Well, ds slept in again today, and dd is still being lovely. It’s a little frightening – I’d got so used to battling with her everyday over nothing much, that I find myself kind of watching her carefully to see whether she is really being this nice – co-operative, friendly, loving….can any of this have to do with the imminent end of nursery? Seems possible, but unlikely.
We went to the park and she played on the swings and the slide, we fed the geese, ducks and moorhens (bird seed, not bread – we got mobbed!) we walked around and looked at green shoots coming up and laid bets as to what colour the flowers would be, looked at some flowers that are up already (big mistake, I’ve seen the weather forecast) and then we went back to S house to play with R Christmas present. Ds slept on my knee throughout that, which explains why he’s been up all evening – just keeled over, but isn’t actually ready for bed, so I’m going to have to wake him up to get him a night nappy on.
I haven’t managed that very well tonight, have I?
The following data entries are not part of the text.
(* ===== verification/InstructionCachePort.v ===== *)
(** * The instruction cache port

    [instruction_cache_port.h]: the port behind the pipeline's instruction cache
    interface. It fetches the aligned 4 bytes that contain the program counter. *)

From S2P Require Import Prelude Exceptions VirtualAddressing FlatMemory MainMemory.
From S2P Require Import MainMemoryFacts PageTableWalker PageTableWalkerFacts.
From S2P Require Import PageTableWalkerTheorems MemoryPort.

Import MainMemory MemoryPort.

Module InstructionCachePort.

(** The signals [icache_*]. *)
Record signals : Type := Signals {
  icache_req_valid : bool;
  icache_req_pc : Z;
  icache_req_prv : bool;
  icache_req_sum : bool;
  icache_req_atp : Z;
  icache_resp_valid : bool;
  icache_resp_instr : Z;
  icache_resp_exception : bool;
  icache_resp_ex_code : Z;
}.

Definition set_response (valid : bool) (instr : Z) (ex : bool) (code : Z) (d : signals) : signals :=
  Signals (icache_req_valid d) (icache_req_pc d) (icache_req_prv d) (icache_req_sum d)
    (icache_req_atp d) valid instr ex code.

Record object (S : Type) : Type := Object { dut : signals; memory : machine S }.
Arguments Object {S} dut memory.
Arguments dut {S} o.
Arguments memory {S} o.

Section operations.

Context {S : Type} `{SystemCalls S} `{Uninitialised}.

Abbreviation M := (M exn (state Z (object S))).

Definition on_memory {A} (k : Prelude.M exn (machine S) A) : M A :=
  on_sub (zoom memory (fun m o => Object (dut o) m) k).

Definition can_receive_request (o : object S) : bool := icache_req_valid (dut o).

(** The two [catch] clauses; the response's data is a [uint32_t]. *)
Definition handle (address : Z) (k : M unit) : M unit :=
  try_catch k (fun e =>
    match e with
    | PageFault _ | AccessFault _ =>
        match get_exception_code e MEM_FETCH with
        | Some (Ok code) => Some (queue_response (u32 address) code)
        | _ => Some (fail AssertFail)
        end
    | _ => None
    end).

Definition get_request : M unit :=
  o ← gets sub;
  assert_that (can_receive_request o);;
  let d := dut o in
  let address := Z.land (icache_req_pc d) (u64 (Z.lnot 0x3)) in
  handle address
    (let atp := icache_req_atp d in
     physical ← (if ATP.mode atp =? ATP_MODE_BARE then mret address
                 else on_memory (PageTableWalkerSv39.translate address MEM_FETCH
                        (icache_req_prv d) (icache_req_sum d) false atp));
     handle physical
       (instruction ← on_memory (read32 physical);
        queue_response instruction EXC_CAUSE_NONE)).

Definition can_send_response (o : object S) : bool := true.

(** The response stays valid when there is an exception. *)
Definition send_response (r : MemoryResponse Z) : Prelude.M exn (object S) (MemoryResponse Z) :=
  let ex := negb (exception r =? EXC_CAUSE_NONE) in
  modify (fun o =>
    let d := dut o in
    Object (set_response true (data r) ex (if ex then exception r else icache_resp_ex_code d) d)
      (memory o));;
  mret (Response (time r) (data r) (exception r) true).

Definition clear_response : Prelude.M exn (object S) unit :=
  modify (fun o =>
    let d := dut o in
    Object (set_response false (icache_resp_instr d) false (icache_resp_ex_code d) d) (memory o)).

#[global] Instance methods : Methods Z (object S) := {
  MemoryPort.can_receive_request := can_receive_request;
  MemoryPort.get_request := get_request;
  MemoryPort.can_send_response := can_send_response;
  MemoryPort.send_response := send_response;
  MemoryPort.clear_response := clear_response;
}.

End operations.

End InstructionCachePort.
Still agonising over how I’m going to earn a living – I have less than two weeks employment left now. Working quite hard on networking over the hosting business – not that it’s a business at the moment, but I think it could be. And dp and I keep discussing the future of this country – we’re not that convinced it has one as such. Now that I have children the future concerns me much more – sounds trite, but what are my children going to inherit? It won’t be a disposable nappy pile from us as ds is in washables, but what about the rest of it?
And that’s as deep as I can get at this time in the morning I’m afraid. Night night all.